Assigned task
Although the data below holds other lines too, output only those from the line with "let closing_capacity := if" up to and including the line with "ld_equity := equity self;", exactly as they appear.

[Collected data]
*** Block opens ***
(* ===== verification/Simulator.v ===== *)
(** * Execution simulator (domain/execution/simulator.py)

    The simulator's state is the record [Simulator]; [match_snapshot] is the
    method [match], which calls back into the state [P] of its caller for the
    quantity cap and for each fill. *)

From Stdlib Require Import ZArith QArith Qabs Lia Lqa.
From stdpp Require Import base tactics relations list strings sorting.
From S2P Require Import Prelude Decimals ExecutionModels.

Local Open Scope Q_scope.
Local Open Scope string_scope.
Local Open Scope dec_scope.

Abbreviation InstrumentKey := (string * string)%type.

(** ** Configuration *)

Record ExecutionModelConfig := {
  participation_rate : Decimal;
  passive_fill_fraction : Decimal;
  slippage_bps : Decimal;
  impact_coefficient_bps : Decimal;
  impact_power : Z;
  maximum_impact_bps : Decimal;
}.

Definition default_execution_config : ExecutionModelConfig := {|
  participation_rate := 1 # 4;
  passive_fill_fraction := 1 # 10;
  slippage_bps := 1;
  impact_coefficient_bps := 5;
  impact_power := 1;
  maximum_impact_bps := 50;
|}.

Definition ExecutionModelConfig_post_init (self : ExecutionModelConfig)
  : result ExecutionModelConfig :=
  require! (ZERO <? participation_rate self) && (participation_rate self <=? 1)
    else ValueError "participation_rate must be in (0, 1]";
  require! (ZERO <=? passive_fill_fraction self) && (passive_fill_fraction self <=? 1)
    else ValueError "passive_fill_fraction must be in [0, 1]";
  require! negb (dmin (dmin (slippage_bps self) (impact_coefficient_bps self))
                      (maximum_impact_bps self) <? ZERO)
    else ValueError "cost assumptions cannot be negative";
  require! negb (impact_power self <? 1)%Z
    else ValueError "impact_power must be at least one";
  Ok self.

(** ** State *)

Record Simulator := {
  sim_rules : list (InstrumentKey * InstrumentRules);
  config : ExecutionModelConfig;
  orders : list (string * Order);
  fills : list Fill;
  fill_sequence : N;
}.

Definition Simulator_new (rules : list (InstrumentKey * InstrumentRules))
    (cfg : option ExecutionModelConfig) : Simulator :=
  {| sim_rules := rules; config := default default_execution_config cfg;
     orders := []; fills := []; fill_sequence := 0 |}.

(** An order is an object shared by the dictionary and the loops over it: a
    mutation is visible through the dictionary. *)
Definition store_order (o : Order) (s : Simulator) : Simulator :=
  {| sim_rules := sim_rules s; config := config s;
     orders := dict_set (order_id o) o (orders s);
     fills := fills s; fill_sequence := fill_sequence s |}.

Definition with_orders (os : list (string * Order)) (s : Simulator) : Simulator :=
  {| sim_rules := sim_rules s; config := config s; orders := os;
     fills := fills s; fill_sequence := fill_sequence s |}.
Definition ledger_apply_fill (fill : Fill) (reduce_only : bool)
    (stop_loss take_profit : option Decimal) : M Ledger Decimal := fun self =>
  if decide (fill_id fill ∈ processed_fill_ids self)
  then (self, Err (DuplicateFillError ("duplicate fill: " +:+ fill_id fill)))
  else
    let key := (f_exchange fill, f_symbol fill) in
    let self := ensure_position key self in
    let position := position_of key self in
    if reduce_only && negb (is_open position)
    then (self, Err (ValueError "reduce-only fill has no open position"))
    else if reduce_only && (negb (reduces (p_quantity position) (f_side fill))
                            || (f_quantity fill >? dabs (p_quantity position)))
    then (self, Err (ValueError "reduce-only fill would increase or reverse a position"))
    else
      (* the copy *)
      let candidate := (apply_fill position fill).1 in
      match protect_if_open candidate stop_loss take_profit with
      | Err e => (self, Err e)
      | Ok _ =>
          let (position, realized) := apply_fill position fill in
          let self := store_position key position self in
          match protect_if_open position stop_loss take_profit with
          | Err e => (self, Err e)
          | Ok position =>
              let self := store_position key position self in
              (book_fill (cash self ⊕ (realized ⊖ fee fill)) fill self, Ok realized)
          end
      end.

Definition mark (snapshot : MarketSnapshot) (self : Ledger) : Ledger :=
  let key := (ms_exchange snapshot, ms_symbol snapshot) in
  match dict_get key (positions self) with
  | Some p =>
      if is_open p
      then store_position key
             (set_accounts (valuation_price snapshot) (realized_pnl p) (funding_pnl p)
                (fees p) (Some (ms_timestamp snapshot)) p) self
      else self
  | None => self
  end.

Definition apply_funding (exchange symbol : string) (timestamp : datetime)
    (rate mark_price : Decimal) : M Ledger (option FundingRecord) := fun self =>
  match timestamp with
  | Naive _ => (self, Err (ValueError "funding timestamp must be timezone-aware"))
  | Aware t =>
      if mark_price <=? ZERO
      then (self, Err (ValueError "funding mark price must be positive"))
      else
        let key := (exchange, symbol) in
        match dict_get key (positions self) with
        | None => (self, Ok None)
        | Some p =>
            if negb (is_open p) then (self, Ok None)
            else
              let amount := dneg (p_quantity p ⊗ mark_price ⊗ rate) in
              let record := {|
                fr_exchange := exchange; fr_symbol := symbol; fr_timestamp := t;
                fr_rate := rate; fr_mark_price := mark_price;
                fr_position_quantity := p_quantity p; fr_amount := amount |} in
              let p' := set_accounts (Portfolio.mark_price p) (realized_pnl p)
                          (funding_pnl p ⊕ amount) (fees p) (updated_at p) p in
              (book_funding (cash self ⊕ amount) record (store_position key p' self),
               Ok (Some record))
        end
  end.

Definition maximum_fill_quantity (self : Ledger) (order : Order) (price : Decimal) : Decimal :=
  if price <=? ZERO then ZERO
  else
    let key := (exchange order, symbol order) in
    let current := match dict_get key (positions self) with
                   | Some p => p_quantity p | None => ZERO end in
    let closing_capacity := if reduces current (side order) then dabs current else ZERO in
    if reduce_only order then dmin (remaining_quantity order) closing_capacity
    else
      let fee_rate := match dict_get key (l_rules self) with
                      | Some r => taker_fee_rate r | None => ZERO end in
      let margin_and_fee_per_unit := price ⊘ leverage self ⊕ price ⊗ fee_rate in
      let opening_capacity := if margin_and_fee_per_unit >? ZERO
                              then available_margin self ⊘ margin_and_fee_per_unit
                              else ZERO in
      dmin (remaining_quantity order) (closing_capacity ⊕ opening_capacity).

(** The order of instrument keys used by [sorted]. *)
Definition key_le (a b : InstrumentKey) : Prop :=
  (a.1 <> b.1 /\ String.le a.1 b.1) \/ (a.1 = b.1 /\ String.le a.2 b.2).
#[export] Instance key_le_dec : RelDecision key_le.
Proof. unfold RelDecision, key_le. intros. apply _. Defined.

Definition open_keys (self : Ledger) : list InstrumentKey :=
  merge_sort key_le (map fst (List.filter (fun e => is_open e.2) (positions self))).

Definition liquidation_decision (timestamp : Z) (self : Ledger) : option LiquidationDecision :=
  let keys := open_keys self in
  if bool_decide (keys = []) || (equity self >? maintenance_margin self) then None
  else Some {| ld_timestamp := timestamp; ld_equity := equity self;
               ld_maintenance_margin := maintenance_margin self; ld_instruments := keys |}.

Definition capture (timestamp : Z) (self : Ledger) : Ledger :=
  append_snapshot {|
    ps_timestamp := timestamp; ps_cash := cash self; ps_equity := equity self;
    ps_unrealized_pnl := ledger_unrealized_pnl self;
    ps_gross_exposure := gross_exposure self; ps_net_exposure := net_exposure self;
    ps_margin_used := margin_used self; ps_maintenance_margin := maintenance_margin self;
    ps_available_margin := available_margin self |} self.

End LedgerOps.

Local Close Scope string_scope.

(** ** Invariant *)

Record ledger_wf (l : Ledger) : Prop := {
  lwf_leverage : 0 < leverage l;
  lwf_rules : Forall (fun e => rules_wf e.2) (l_rules l);
  lwf_keys : NoDup (dict_keys (positions l));
  lwf_positions : Forall (fun e => e.1 = (p_exchange e.2, p_symbol e.2) /\ position_wf e.2)
                    (positions l);
  lwf_fills : Forall fill_wf (l_fills l);
  lwf_ids : forall i, i ∈ processed_fill_ids l <-> i ∈ map fill_id (l_fills l);
  lwf_once : NoDup (map fill_id (l_fills l));
}.

Lemma Ledger_new_wf c r lev l :
  Forall (fun e => rules_wf e.2) r -> Ledger_new c r lev = Ok l ->
  ledger_wf l /\ cash l = c /\ initial_cash l = c /\ 0 < c /\ positions l = [].
Proof.
  unfold Ledger_new, ZERO. intros Hr H. inv_guards H. inv_ok. decb.
  split; [|done]. constructor; simpl; auto using NoDup_nil_2. set_solver.
Qed.

Section LedgerLemmas.
Context {C : DecimalContext} {L : DecimalLaws C}.

Lemma position_of_wf key l : ledger_wf l ->
  position_wf (position_of key l) /\
  key = (p_exchange (position_of key l), p_symbol (position_of key l)).
Proof.
  intros Hl. unfold position_of. destruct (dict_get key (positions l)) as [p|] eqn:E; simpl.
  - by destruct (dict_get_Forall _ _ _ _ (lwf_positions _ Hl) E).
  - split; [apply Position_new_wf|by destruct key].
Qed.

Lemma store_position_wf key p l :
  ledger_wf l -> position_wf p -> key = (p_exchange p, p_symbol p) ->
  ledger_wf (store_position key p l).
Proof.
  intros [? ? ? ? ? ? ?] Hp Hk. constructor; simpl; auto using dict_set_NoDup.
  by apply dict_set_Forall.
Qed.

Lemma ensure_position_wf key l : ledger_wf l -> ledger_wf (ensure_position key l).
Proof.
  intros Hl. unfold ensure_position. case_goal; [done|].
  destruct (position_of_wf key l Hl). by apply store_position_wf.
Qed.

Lemma ensure_position_of key l : position_of key (ensure_position key l) = position_of key l.
Proof.
  unfold ensure_position, dict_mem. destruct (dict_get key (positions l)) eqn:E; [done|].
  unfold position_of at 1. simpl. by rewrite dict_get_set_eq.
Qed.

(** The operations on a position keep the instrument it belongs to. *)
Lemma apply_delta_frame p d f :
  let p' := (apply_delta p d f).1 in
  p_exchange p' = p_exchange p /\ p_symbol p' = p_symbol p /\
  realized_pnl p' = realized_pnl p /\ funding_pnl p' = funding_pnl p /\ fees p' = fees p.
Proof. unfold apply_delta. cbv zeta. repeat case_goal; done. Qed.

Lemma apply_fill_key p f :
  p_exchange (apply_fill p f).1 = p_exchange p /\ p_symbol (apply_fill p f).1 = p_symbol p.
Proof.
  pose proof (apply_delta_frame p (fill_delta f) f). unfold apply_fill.
  destruct (apply_delta _ _ _). simpl in *. tauto.
Qed.

Lemma protect_if_open_key p sl tp p' :
  protect_if_open p sl tp = Ok p' ->
  p_exchange p' = p_exchange p /\ p_symbol p' = p_symbol p /\
  p_quantity p' = p_quantity p /\ average_entry_price p' = average_entry_price p /\
  mark_price p' = mark_price p /\
  realized_pnl p' = realized_pnl p /\ funding_pnl p' = funding_pnl p /\ fees p' = fees p.
Proof.
  unfold protect_if_open, set_protection. intros H. repeat case_hyp H; inv_ok; done.
Qed.

Lemma protect_if_open_wf p sl tp p' :
  position_wf p -> protect_if_open p sl tp = Ok p' -> position_wf p'.
Proof.
  intros Hp. unfold protect_if_open. case_goal; [|by intros [= <-]].
  by apply set_protection_wf.
Qed.

(** The two outcomes of booking a fill: nothing but the creation of an empty
    position, or the complete update. *)
Inductive booked (fill : Fill) (ro : bool) (l : Ledger) : Ledger * result Decimal -> Prop :=
| booked_duplicate e : booked fill ro l (l, Err e)
| booked_error e :
    booked fill ro l (ensure_position (f_exchange fill, f_symbol fill) l, Err e)
| booked_ok sl tp p :
    let key := (f_exchange fill, f_symbol fill) in
    let out := apply_fill (position_of key l) fill in
    fill_id fill ∉ processed_fill_ids l ->
    (ro = true -> is_open (position_of key l) = true /\
       reduces (p_quantity (position_of key l)) (f_side fill) = true /\
       f_quantity fill <= dabs (p_quantity (position_of key l))) ->
    protect_if_open out.1 sl tp = Ok p ->
    booked fill ro l
      (book_fill (cash l ⊕ (out.2 ⊖ fee fill)) fill
         (store_position key p (ensure_position key l)), Ok out.2).

Lemma store_store_position key p q l :
  store_position key q (store_position key p l) = store_position key q l.
Proof. unfold store_position, with_positions. simpl. by rewrite dict_set_set. Qed.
*** Block closes ***
Answer section
    let closing_capacity := if reduces current (side order) then dabs current else ZERO in
    if reduce_only order then dmin (remaining_quantity order) closing_capacity
    else
      let fee_rate := match dict_get key (l_rules self) with
                      | Some r => taker_fee_rate r | None => ZERO end in
      let margin_and_fee_per_unit := price ⊘ leverage self ⊕ price ⊗ fee_rate in
      let opening_capacity := if margin_and_fee_per_unit >? ZERO
                              then available_margin self ⊘ margin_and_fee_per_unit
                              else ZERO in
      dmin (remaining_quantity order) (closing_capacity ⊕ opening_capacity).

(** The order of instrument keys used by [sorted]. *)
Definition key_le (a b : InstrumentKey) : Prop :=
  (a.1 <> b.1 /\ String.le a.1 b.1) \/ (a.1 = b.1 /\ String.le a.2 b.2).
#[export] Instance key_le_dec : RelDecision key_le.
Proof. unfold RelDecision, key_le. intros. apply _. Defined.

Definition open_keys (self : Ledger) : list InstrumentKey :=
  merge_sort key_le (map fst (List.filter (fun e => is_open e.2) (positions self))).

Definition liquidation_decision (timestamp : Z) (self : Ledger) : option LiquidationDecision :=
  let keys := open_keys self in
  if bool_decide (keys = []) || (equity self >? maintenance_margin self) then None
  else Some {| ld_timestamp := timestamp; ld_equity := equity self;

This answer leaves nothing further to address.